In very different condition are, on the other hand, the aborigines of the forests, who live neither under civil nor religious authority. But there was probably no fundamental or racial difference between the upland and forestal Indians, and they resemble each other in many respects, with differences due to climate and environment. Remains of ancient civilisations, in the form of stone ruins and appliances, are found east of the Andes, in the Amazon forest regions, and the Chaco plains, arguing the existence of prehistoric conditions of a superior character. ... One of the principal tributaries of the Amazon is the River Maranon, which flows from the south for a thousand miles between two parallel chains of the Andes, and breaking through a remarkable canon, known as the Pongo de Manseriche, turns suddenly to the east and forms the main Amazon waterway. Above the Pongo, or rapids, the river is navigable only for very small craft, but below it forms the head of steam navigation. The upper Maranon flows down through a high, difficult territory, with many fertile valleys, and upon its headlands and the adjacent slopes of the mountains are freely scattered the ruins of the Inca and pre-Inca peoples, who inhabited the region in pre-Hispanic times and even contemporaneously with the Spaniards.* From this district, and from the valleys to the west of Cuzco and Titicaca, it was that the Inca influence mainly entered the forest regions of the Peruvian Montana.
So it was that a man from the Andes, Arana, ventured into the Amazon to make his fortunes in the rubber business. He descended into the selva to find people who had little to no defence against his superiour skills as predator. What Arana could not have realised is that he had no defence against himself once he left the highlands of his own life, once he severed the bonds of the past to pursue his own goals of wealth and power at the cost of all else. There were no others willing, more a long period at least, to stop him from descending into his own heart of darkness, and the result was slaughter and depredation that to this day sickens the moral world.

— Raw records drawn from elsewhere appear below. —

(** [includeRegex.FindStringSubmatch(line)], giving the first submatch when
    the line matches.  The pattern reads: start of text, [\s*], the literal
    [@include], [\s+], a double quote, the submatch (one or more characters
    other than a double quote), a double quote; it is not anchored at the
    end.  Each repetition is followed by a character outside its class, so
    the longest run is the only candidate. *)
Definition includeRegex (line : string) : option string :=
  match stripPrefix "@include" (skipSpace line) with
  | Some (String c afterSpace) =>
      if isSpace c then
        match skipSpace afterSpace with
        | String q afterQuote =>
            if (q =? DQUOTE)%char then
              match spanUnquoted afterQuote with
              | (String p path, String _ _) => Some (String p path)
              | _ => None
              end
            else None
        | EmptyString => None
        end
      else None
  | _ => None
  end.

(** ** The shape of an inclusion directive *)

Fixpoint allSpace (s : string) : bool :=
  match s with
  | String c rest => isSpace c && allSpace rest
  | EmptyString => true
  end.

Fixpoint unquoted (s : string) : bool :=
  match s with
  | String c rest => negb (c =? DQUOTE)%char && unquoted rest
  | EmptyString => true
  end.

(** [line] is: optional white space, the marker [@include], white space,
    and [path] between double quotes, followed by [rest]. *)
Definition directiveShape (line path rest : string) : Prop :=
  ∃ indent gap,
    allSpace indent = true ∧ allSpace gap = true ∧ gap ≠ "" ∧
    path ≠ "" ∧ unquoted path = true ∧
    line = indent ++ "@include" ++ gap ++ String DQUOTE (path ++ String DQUOTE rest).

(** The directive as the specification words it: the content of the line,
    after optional leading white space, is the marker followed by a
    double-quoted file path, and nothing more. *)
Definition specDirective (line path : string) : Prop :=
  directiveShape line path "".

(** ** The inclusion resolver *)

Inductive IncludeError : Type :=
  | AbsFailed (filename : string)        (* failed to get absolute path *)
  | CircularInclude (filename : string)  (* circular include detected *)
  | ReadFailed (filename : string)       (* failed to read file *)
  | IncludeFailed (includeFile : string) (cause : IncludeError).
                                         (* failed to process include *)

Inductive Result (A : Type) : Type :=
  | Ok (a : A)
  | Err (e : IncludeError)
  | OutOfFuel.
Arguments Ok {A} a.
Arguments Err {A} e.
Arguments OutOfFuel {A}.

(** The error at the bottom of a chain of [IncludeFailed] wrappers. *)
Fixpoint rootCause (e : IncludeError) : IncludeError :=
  match e with
  | IncludeFailed _ cause => rootCause cause
  | _ => e
  end.

Definition isCircular (e : IncludeError) : bool :=
  match rootCause e with CircularInclude _ => true | _ => false end.
(** * Outbound TCP client of [aw]: pool, supervisor, dial loop, framed exchange

    A shallow embedding of [tcp/client.go].  The file has two layers:

    - the connection pool ([Send], [Close], [CloseAll], the spawning half of
      [runAndKeepAlive]) over a concrete store holding the address map, the
      channels and the cancel flags;
    - the per-address supervisor ([dial], [write], [run] and the goroutine
      body of [runAndKeepAlive]) as state-passing code over an abstract
      environment that stands for the Go runtime and the collaborators
      (network, handshaker, session, codec, listener), with a log of every
      call made to them. *)

From Stdlib Require Import ZArith List String Lia Bool.
From stdpp Require Import base option gmap strings list fin_maps.

Local Open Scope string_scope.
Local Open Scope list_scope.
Local Open Scope Z_scope.

(** ** The wire package *)

Module wire.

(** Modelled from the spec: the [wire] package is not part of the sources
    at hand.  A message carries a version, a type and opaque data; [V1] is
    the only known version, the types are the three requests, the three
    acknowledgements, and anything else. *)
Inductive Version := V1 | OtherVersion (code : N).

Inductive Type_ :=
| Ping | Push | Pull
| PingAck | PushAck | PullAck
| OtherType (code : N).

Definition bytes := list Z.

Record Message := mkMessage {
  Version_ : Version;
  MsgType : Type_;
  Data : bytes
}.

Definition is_ack (t : Type_) : bool :=
  match t with PingAck | PushAck | PullAck => true | _ => false end.

#[global] Instance Version_eq_dec : EqDecision Version.
Proof. solve_decision. Defined.
#[global] Instance Type_eq_dec : EqDecision Type_.
Proof. solve_decision. Defined.
#[global] Instance Message_eq_dec : EqDecision Message.
Proof. solve_decision. Defined.

End wire.

(** ** Go errors *)

(** [error] values.  [nil] is [None] in [option error].  A done context
    reports [context.Canceled] or [context.DeadlineExceeded]; [External] is an
    error made by a collaborator; [Errorf] is [fmt.Errorf] with one [%v]
    argument. *)
Inductive ContextError := Canceled | DeadlineExceeded.

Inductive error :=
| Context (e : ContextError)
| External (what : string)
| ErrorNew (text : string)
| Errorf (format : string) (arg : error)
| ErrorfVersion (format : string) (v : wire.Version)
| ErrorfType (format : string) (t : wire.Type_).

#[global] Instance ContextError_eq_dec : EqDecision ContextError.
Proof. solve_decision. Defined.
#[global] Instance error_eq_dec : EqDecision error.
Proof. solve_decision. Defined.

(** How a call ends: it returns, it panics, or it stays blocked on a
    channel operation that cannot proceed.  [Unfinished] is for the loops of
    the supervisor, which are unrolled a given number of times: the call was
    still running when the unrolling stopped. *)
Inductive outcome (A : Type) :=
| Ret (a : A)
| Panic (what : string)
| Blocked
| Unfinished.
Arguments Ret {A} a.
Arguments Panic {A} what.
Arguments Blocked {A}.
Arguments Unfinished {A}.

(** ** Options *)

Record ClientOptions := mkOptions {
  TimeToLive : Z;
  TimeToDial : Z;
  MaxDialAttempts : Z;
  MaxCapacity : Z;
  MaxConnections : Z
}.

Definition Hour : Z := 3600000000000.
Definition Second : Z := 1000000000.

Definition DefaultClientTimeToLive : Z := Hour.
Definition DefaultClientTimeToDial : Z := 15 * Second.
Definition DefaultClientMaxDialAttempts : Z := 1.
Definition DefaultClientMaxCapacity : Z := 4096.
Definition DefaultClientMaxConnections : Z := 128.

Definition DefaultClientOptions : ClientOptions :=
  {| TimeToLive := DefaultClientTimeToLive;
     TimeToDial := DefaultClientTimeToDial;
     MaxDialAttempts := DefaultClientMaxDialAttempts;
     MaxCapacity := DefaultClientMaxCapacity;
     MaxConnections := DefaultClientMaxConnections |}.

Definition WithTimeToLive (opts : ClientOptions) (ttl : Z) : ClientOptions :=
  {| TimeToLive := ttl;
     TimeToDial := TimeToDial opts;
     MaxDialAttempts := MaxDialAttempts opts;
     MaxCapacity := MaxCapacity opts;
     MaxConnections := MaxConnections opts |}.

Definition WithMaxDialAttempts (opts : ClientOptions) (dialAttempts : Z) : ClientOptions :=
  {| TimeToLive := TimeToLive opts;
     TimeToDial := TimeToDial opts;
     MaxDialAttempts := dialAttempts;
     MaxCapacity := MaxCapacity opts;
     MaxConnections := MaxConnections opts |}.


Definition WithMaxConnections (opts : ClientOptions) (maxConnections : Z) : ClientOptions :=
  {| TimeToLive := TimeToLive opts;
     TimeToDial := TimeToDial opts;
     MaxDialAttempts := MaxDialAttempts opts;
     MaxCapacity := MaxCapacity opts;
     MaxConnections := maxConnections |}.

(** ** The connection pool *)

Module Pool.

(** A [conn] is the pair the pool keeps per address: the sending end of
    the supervisor's channel and the supervisor's cancel function.  Both
    are references; [ch] names a channel of the store, [cancel] a
    context. *)
Record conn := mkConn { ch : nat; cancel : nat }.

#[global] Instance conn_eq_dec : EqDecision conn.
Proof. solve_decision. Defined.

(** The client with the objects it shares with its goroutines.
    [connsByAddr] is the map guarded by [connsByAddrMu]; [chans] gives the
    messages buffered in each channel, oldest first; [cancelled] is the set
    of contexts whose cancel function was called; [supervisors] lists the
    goroutines started by [runAndKeepAlive], oldest first, each with its
    address and the [conn] handed back to the pool. *)
Record Client := mkClient {
  opts : ClientOptions;
  connsByAddr : gmap string conn;
  chans : gmap nat (list wire.Message);
  cancelled : gset nat;
  supervisors : list (string * conn)
}.

Definition NewClient (o : ClientOptions) : Client :=
  {| opts := o;
     connsByAddr := ∅;
     chans := ∅;
     cancelled := ∅;
     supervisors := [] |}.

Definition Options (client : Client) : ClientOptions := opts client.
(** What a returning [update] leaves in the engine and hands back. *)
Lemma update_shape (self self' : IndicatorEngine) (c : Candle) (ind : Indicators) :
  update self c = Py.Ok (self', ind) ->
  ema_fast_period self' = ema_fast_period self /\
  ema_slow_period self' = ema_slow_period self /\
  atr_period self' = atr_period self /\
  rsi_period self' = rsi_period self /\
  _bars self' = (_bars self + 1)%Z /\
  _ema_fast self' = Some (_ema (_ema_fast self) (close c) (ema_fast_period self)) /\
  _ema_slow self' = Some (_ema (_ema_slow self) (close c) (ema_slow_period self)) /\
  _atr self' =
  Some (match _atr self with
        | None => true_range (_prev_close self) c
        | Some a => (a * (inject_Z (atr_period self) - 1) + true_range (_prev_close self) c)
                    / inject_Z (atr_period self)
        end) /\
  ema_fast ind = _ema_fast self' /\ ema_slow ind = _ema_slow self' /\
  atr ind = _atr self' /\
  _validate_periods self = Py.Ok tt.
Proof.
  unfold update. destruct (_validate_periods self) as [[]|e] eqn:Ev; [|discriminate].
  cbn [Py.bind]. cbv zeta.
  destruct (smooth_gain_loss self _ _) as [gl|e]; [|discriminate]. cbn [Py.bind].
  destruct (rsi_value _ _ _ _) as [r|e]; [|discriminate]. cbn [Py.bind].
  intros H. injection H as <- <-. cbn. repeat split.
Qed.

The Peruvian Government and the Press of the Republic have long been aware that the Indians of the forest regions were brutally exploited by the rubber merchants and gatherers. Reports and articles have been made and published both by officials and travellers. That Indians were sold at Iquitos and elsewhere as slaves and that there was a constant traffic in Indian women has been known to the authorities ever since rubber-gathering began. In 1906, in Lima, the Director of Public Works, one of the most important of the Government departments, handed the present writer an official publication … Documentos oficiales del Departmento de Loreto, Lima, 1905, of which extracts were published in " The Andes and the Amazon."
But knowing of evil events far away and intervening in such events is a matter of complete difference. There are as I write numerous equivalent horrors of man in conflict with the moral, man utterly unrestrained by anything more than his own will to power, and there is little to nothing the average man can do about it but feign sympathy as he pursues his own privacy in the hope of slowly improving the general mass by osmosis. Those few who take it upon themselves, men such as Roger Casement, to intervene on the side of the good too often find themselves hanged and hated by friends and foes alike, coming to the rope's end to dangle to no effective purpose, leaving Mr. Ellis to clean up the minor mess and carry on another day with another alienated life and a quiet corpse. What is to be done?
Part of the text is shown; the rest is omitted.